Mais de 50 testes rápidos de HIV são realizados em Teresina

A atividade que aconteceu no Centro de Teresina.

 A Fundação Municipal de Saúde (FMS), da Prefeitura de Teresina, realizou na manhã desta terça-feira, 1º de dezembro, mais de 50 testes rápidos para HIV, Sífilis e Hepatites C, durante mobilização alusiva ao Dia Mundial de Luta contra AIDS no Shopping da Cidade, Centro da capital.

“O teste rápido é eficiente, pois a pessoa recebe o resultado em no máximo meia hora. Quando se faz teste em alguma unidade de saúde corre-se o risco de a pessoa não ir pegar o resultado. Mas, claro, precisamos realizar testagem em todos os locais. Só enfatizo o fato de o teste rápido envolver muitas pessoas”, afirmou Andrea Fernanda Lopes, coordenadora do Programa de DST/AIDS da capital 

Na atividade que aconteceu no Centro de Teresina houve também panfletagem e distribuição de insumos de prevenção, como preservativos masculinos e femininos, além de lubrificantes.

Tiego Araújo, de 25 anos, realizou o teste rápido e também pegou preservativos no local. “Acho esse tipo de ação muito importante, pois temos uma vida muito atribulada e ter essa oportunidade de fazer o exame rapidinho e pegar preservativo gratuitamente é muito legal”, disse o jovem.

O Ministério da Saúde alerta para o crescente aumento do número de casos de AIDS na faixa etária de 15 a 29 anos, uma população jovem, principalmente para homens que fazem sexo com homem. Vale lembrar que a epidemia está se estabilizando no mundo devido ao tratamento.

Em Teresina, o primeiro caso de AIDS foi no ano de 1986 e até o dia 6 de novembro de 2015 foram registrados 3.116 casos, sendo que 2.261 são em homens (72,5%) e 855 casos são em mulheres (24,4%). “Em relação à exposição sexual os casos são liderados por heterossexuais (1.597), seguido de homossexuais (590) e bissexuais (444). Sobre a idade, em Teresina, a faixa etária que concentra mais casos de AIDS é na população de 20 a 34 anos de idade (1.921), seguida da população com idade de 35 a 49 anos (1.344)”, afirmou Andrea Fernanda Lopes.

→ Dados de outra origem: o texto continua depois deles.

(* ===== verification/FailoverIngest.v ===== *)
(** * Failover: address reports

    [upsert_failover_ips] against what a report promises: the address NSO dials is never taken away, stored addresses become
    canonical and valid, and repeating a report changes nothing. *)

From stdpp Require Import base gmap list strings.
From Stdlib Require Import ZArith NArith Lia.
From S2P Require Import Prelude Json Text Ip Registry Document Store Generation Claim Failover.
Local Open Scope py_scope.
Local Open Scope Z_scope.

Section Ingest.
Context {addr : Type} `{IpAddressing addr}.
Implicit Types (fo : DeviceFailover) (a : option addr).

(** An address that some text denotes; its own text denotes it again. *)
Definition denoted a : Prop := ∃ s, stored_failover_address s = Ok a.

Lemma canonical_text a : denoted a → stored_failover_address (ip_str <$> a) = Ok a.
Proof.
  intros [[s|] Hs]; unfold stored_failover_address in *; [|injection Hs as <-; done].
  destruct (ip_address s) as [x|] eqn:E; [|done]. injection Hs as <-. cbn. by rewrite (ip_str_parse s x E).
Qed.

Lemma stored_address_denoted ip : denoted (stored_address ip).
Proof. unfold stored_address. destruct (stored_failover_address ip) as [a|] eqn:E; [by exists ip|by exists None]. Qed.

Lemma conflict_mark_keeps c fo : active_address (conflict_mark c fo).2 = active_address fo ∧
  primary_ip (conflict_mark c fo).2 = primary_ip fo ∧ oob_ip (conflict_mark c fo).2 = oob_ip fo.
Proof. unfold conflict_mark. destruct c; case_bool_decide; done. Qed.
Lemma accept_primary_keeps c ip now fo : active_address (accept_primary c ip now fo).2 = active_address fo ∧
  failback_blocked_reason (accept_primary c ip now fo).2 = failback_blocked_reason fo.
Proof. unfold accept_primary. destruct c; [destruct (truthy_ip ip)|]; done. Qed.
Lemma accept_oob_keeps c ip now fo : active_address (accept_oob c ip now fo).2 = active_address fo ∧
  failback_blocked_reason (accept_oob c ip now fo).2 = failback_blocked_reason fo.
Proof. unfold accept_oob. destruct c; [destruct (truthy_ip ip)|]; done. Qed.

(** The row a report leaves: canonical addresses, the role kept, the block reason settled. *)
Definition settled_reason (conflict : bool) fo : option Blocked :=
  if conflict then Some active_oob_address_conflict
  else match failback_blocked_reason fo with
       | Some active_oob_address_conflict | Some stored_address_invalid => None
       | r => r
       end.

Lemma ingest_spec fo pa oa now : denoted pa → denoted oa →
  let fo' := (ingest fo pa oa now).2 in
  let '(ap, ao) := accepted fo pa oa in
  denoted ap ∧ denoted ao ∧ primary_ip fo' = ip_str <$> ap ∧ oob_ip fo' = ip_str <$> ao ∧ active_address fo' = active_address fo ∧
  failback_blocked_reason fo' = settled_reason (conflicts fo pa oa) fo.
Proof.
  intros Dpa Doa. cbv zeta. unfold ingest. destruct (invalid_stored_address_fields fo) as [bp bo].
  destruct (accepted fo pa oa) as [ap ao] eqn:Eacc.
  assert (denoted ap ∧ denoted ao) as [Dp Do].
  { unfold accepted in Eacc. injection Eacc as <- <-. split; destruct (conflicts _ pa oa); cbn [andb]; repeat case_bool_decide;
      auto using stored_address_denoted. }
  destruct (conflict_mark (conflicts fo pa oa) fo) as [c1 f1] eqn:E1.
  destruct (accept_primary _ _ now f1) as [c2 f2] eqn:E2. destruct (accept_oob _ _ now f2) as [c3 f3] eqn:E3.
  destruct (conflict_mark_keeps (conflicts fo pa oa) fo) as (K1 & _). rewrite E1 in K1.
  match type of E2 with accept_primary ?c ?i ?n ?f = _ => destruct (accept_primary_keeps c i n f) as [K2 R2] end. rewrite E2 in K2, R2.
  match type of E3 with accept_oob ?c ?i ?n ?f = _ => destruct (accept_oob_keeps c i n f) as [K3 R3] end. rewrite E3 in K3, R3.
  unfold canonicalise. set (f4 := set_oob_ip _ _). cbn [snd] in *.
  assert (invalid_stored_address_fields f4 = (false, false)) as Hv by (unfold invalid_stored_address_fields, f4; cbn; by rewrite !canonical_text).
  assert (failback_blocked_reason f4 = failback_blocked_reason (conflict_mark (conflicts fo pa oa) fo).2) as Hr
    by (unfold f4; cbn; rewrite E1; cbn; congruence).
  assert (active_address f4 = active_address fo) as Ha by (unfold f4; cbn; congruence).
  assert (primary_ip f4 = ip_str <$> ap ∧ oob_ip f4 = ip_str <$> ao) as [Hp Ho] by done. clearbody f4. clear E1 E2 E3 K1 K2 K3 R2 R3.
  unfold lift_invalid. rewrite (bool_decide_eq_true_2 _ Hv), andb_true_r.
  assert (failback_blocked_reason f4 = if conflicts fo pa oa then Some active_oob_address_conflict else
    match failback_blocked_reason fo with Some active_oob_address_conflict => None | r => r end) as Hr'.
  { rewrite Hr. unfold conflict_mark. destruct (conflicts fo pa oa); case_bool_decide as Hc; cbn; try congruence; rewrite ?Hc; try done.
    destruct (failback_blocked_reason fo) as [[]|]; congruence. }
  unfold settled_reason. clear Hr. destruct (decide (failback_blocked_reason f4 = Some stored_address_invalid)) as [Hb|Hb];
    [rewrite (bool_decide_eq_true_2 _ Hb)|rewrite (bool_decide_eq_false_2 _ Hb)]; cbn [snd]; split_and!; try exact Dp; try exact Do; try (cbn; congruence).
  - cbn. rewrite Hr' in Hb. destruct (conflicts fo pa oa); [done|]. destruct (failback_blocked_reason fo) as [[]|]; congruence.
  - rewrite Hr' in Hb |- *. destruct (conflicts fo pa oa); [done|]. destruct (failback_blocked_reason fo) as [[]|]; congruence.
Qed.

(** Storing the same report again is the identity. *)
Lemma ingest_again fo pa oa now fo' :
  (active_address fo = on_primary ∨ pa ≠ oa) → let '(ap, ao) := accepted fo pa oa in
  stored_address (primary_ip fo') = ap → stored_address (oob_ip fo') = ao → primary_ip fo' = ip_str <$> ap → oob_ip fo' = ip_str <$> ao →
  active_address fo' = active_address fo → invalid_stored_address_fields (addr := addr) fo' = (false, false) →
  failback_blocked_reason fo' = settled_reason (conflicts fo pa oa) fo → ingest fo' pa oa now = (false, fo').
Proof.
  intros Hok. destruct (accepted fo pa oa) as [ap ao] eqn:Eacc. intros Sp So Ep Eo Ea Hv Er.
  assert (conflicts fo' pa oa = conflicts fo pa oa ∧ accepted fo' pa oa = (ap, ao)) as [Ec Eac].
  { unfold accepted in *. injection Eacc as Eap Eao. destruct (conflicts fo pa oa) eqn:Ec.
    - assert (conflicts fo' pa oa = true) as Ec'.
      { unfold conflicts in *. rewrite So, <-Eao, Ea. exact Ec. }
      rewrite Ec', So, Sp. split; [done|]. cbn [andb] in *. rewrite Eao in Eap. f_equal. case_bool_decide; done.
    - assert (conflicts fo' pa oa = false) as Ec'.
      { unfold conflicts in *. rewrite So, Ea, <-Eao. rewrite (bool_decide_eq_true_2 (oa = oa) eq_refl). cbn [negb orb].
        destruct Hok as [Hp|Hne]; [by rewrite Hp|]. rewrite (bool_decide_eq_false_2 _ Hne). by rewrite andb_false_r. }
      rewrite Ec'. split; [done|]. cbn [andb] in *. by rewrite Eap, Eao. }
  unfold ingest. rewrite Hv, Eac, Ec.
  assert (conflict_mark (conflicts fo pa oa) fo' = (false, fo')) as ->.
  { unfold conflict_mark. rewrite Er. unfold settled_reason. destruct (conflicts fo pa oa); [done|].
    destruct (failback_blocked_reason fo) as [[]|]; done. }
  rewrite Sp, So. rewrite !(bool_decide_eq_true_2 (_ = _)) by done. cbn [orb negb accept_primary accept_oob].
  unfold canonicalise. rewrite Ep, Eo, !(bool_decide_eq_true_2 (_ = _)) by done. cbn [orb negb].
  assert (set_oob_ip (ip_str <$> ao) (set_primary_ip (ip_str <$> ap) fo') = fo') as -> by (rewrite <-Ep, <-Eo; by destruct fo').
  unfold lift_invalid. rewrite (bool_decide_eq_false_2 (_ = Some stored_address_invalid)); [done|].
  rewrite Er. unfold settled_reason. destruct (conflicts fo pa oa); [done|]. by destruct (failback_blocked_reason fo) as [[]|].
Qed.

(** Address reports converge.  A stored report keeps the device's role; while the device runs on OOB with a readable OOB address, that
    address stays stored and is never taken over as the primary (unless both already were the same); the stored texts are valid and
    canonical; and repeating the report at any time changes nothing and says so - except when one address is reported for both
    roles of a device on OOB, which the second report marks as a conflict. *)
Theorem reported_addresses_converge existing primary oob now changed fo' :
  upsert_failover_ips existing primary oob now = Ok (changed, Some fo') →
  let fo := default new_failover existing in
  active_address fo' = active_address fo ∧ invalid_stored_address_fields (addr := addr) fo' = (false, false) ∧
  (∀ x : addr, active_address fo = on_oob → stored_address (oob_ip fo) = Some x →
    stored_address (oob_ip fo') = Some x ∧ (stored_address (primary_ip fo') = Some x → stored_address (primary_ip fo) = Some x)) ∧
  (active_address fo = on_primary ∨ stored_failover_address (addr := addr) primary ≠ stored_failover_address oob →
   ∀ now', upsert_failover_ips (Some fo') primary oob now' = Ok (false, Some fo')).
Proof.
  unfold upsert_failover_ips. intros (pa & Hpa & Hu)%bind_Ok. apply bind_Ok in Hu as (oa & Hoa & Hu). cbv zeta.
  rewrite Hpa, Hoa. set (fo := default new_failover existing) in *.
  assert (fo' = (ingest fo pa oa now).2) as E'.
  { destruct (ingest fo pa oa now) as [c f]. destruct existing, pa, oa; simplify_eq; done. }
  pose proof (ingest_spec fo pa oa now ltac:(by eexists) ltac:(by eexists)) as Hs. cbv zeta in Hs. rewrite <-E' in Hs. clear E' Hu.
  destruct (accepted fo pa oa) as [ap ao] eqn:Eacc. destruct Hs as (Dp & Do & Ep & Eo & Ea & Er).
  assert (stored_address (primary_ip fo') = ap) as Sp by (unfold stored_address; by rewrite Ep, canonical_text).
  assert (stored_address (oob_ip fo') = ao) as So by (unfold stored_address; by rewrite Eo, canonical_text).
  assert (invalid_stored_address_fields fo' = (false, false)) as Hv
    by (unfold invalid_stored_address_fields; rewrite Ep, Eo; by rewrite !canonical_text).
  split_and!; [done|done|..].
  - intros x Hr Ha. rewrite Sp, So. unfold accepted in Eacc. injection Eacc as <- <-. unfold conflicts. rewrite Ha.
    rewrite (bool_decide_eq_true_2 _ Hr), (bool_decide_eq_true_2 (Some x ≠ None)) by done. cbn [andb].
    destruct (decide (oa = Some x)) as [->|Hne], (decide (pa = Some x)) as [->|Hnp];
      rewrite ?(bool_decide_eq_true_2 (Some x = Some x) eq_refl), ?(bool_decide_eq_false_2 _ Hne), ?(bool_decide_eq_false_2 _ Hnp); cbn; done.
  - intros Hok now'. assert (active_address fo = on_primary ∨ pa ≠ oa) as Hok' by (destruct Hok as [?|Hne]; [by left|right; congruence]).
    pose proof (ingest_again fo pa oa now' fo' Hok') as K. rewrite Eacc in K. unfold mbind, res_bind. cbn [default from_option id]. by rewrite K.
Qed.
End Ingest.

Segundo dados do Ministério da Saúde, ter o HIV não é a mesma coisa que ter a AIDS. Há muitos soropositivos que vivem anos sem apresentar sintomas e sem desenvolver a doença. Mas, podem transmitir o vírus a outros pelas relações sexuais desprotegidas, pelo compartilhamento de seringas contaminadas ou de mãe para filho durante a gravidez e a amamentação. Por isso, é sempre importante fazer o teste e se proteger em todas as situações. 

Saber do contágio pelo HIV precocemente aumenta a expectativa de vida do soropositivo. “Quem busca tratamento especializado no tempo certo e segue as recomendações do médico ganha em qualidade de vida. O diagnóstico da infecção pelo HIV é feito a partir da coleta de sangue”, falou Andrea Fernanda Lopes.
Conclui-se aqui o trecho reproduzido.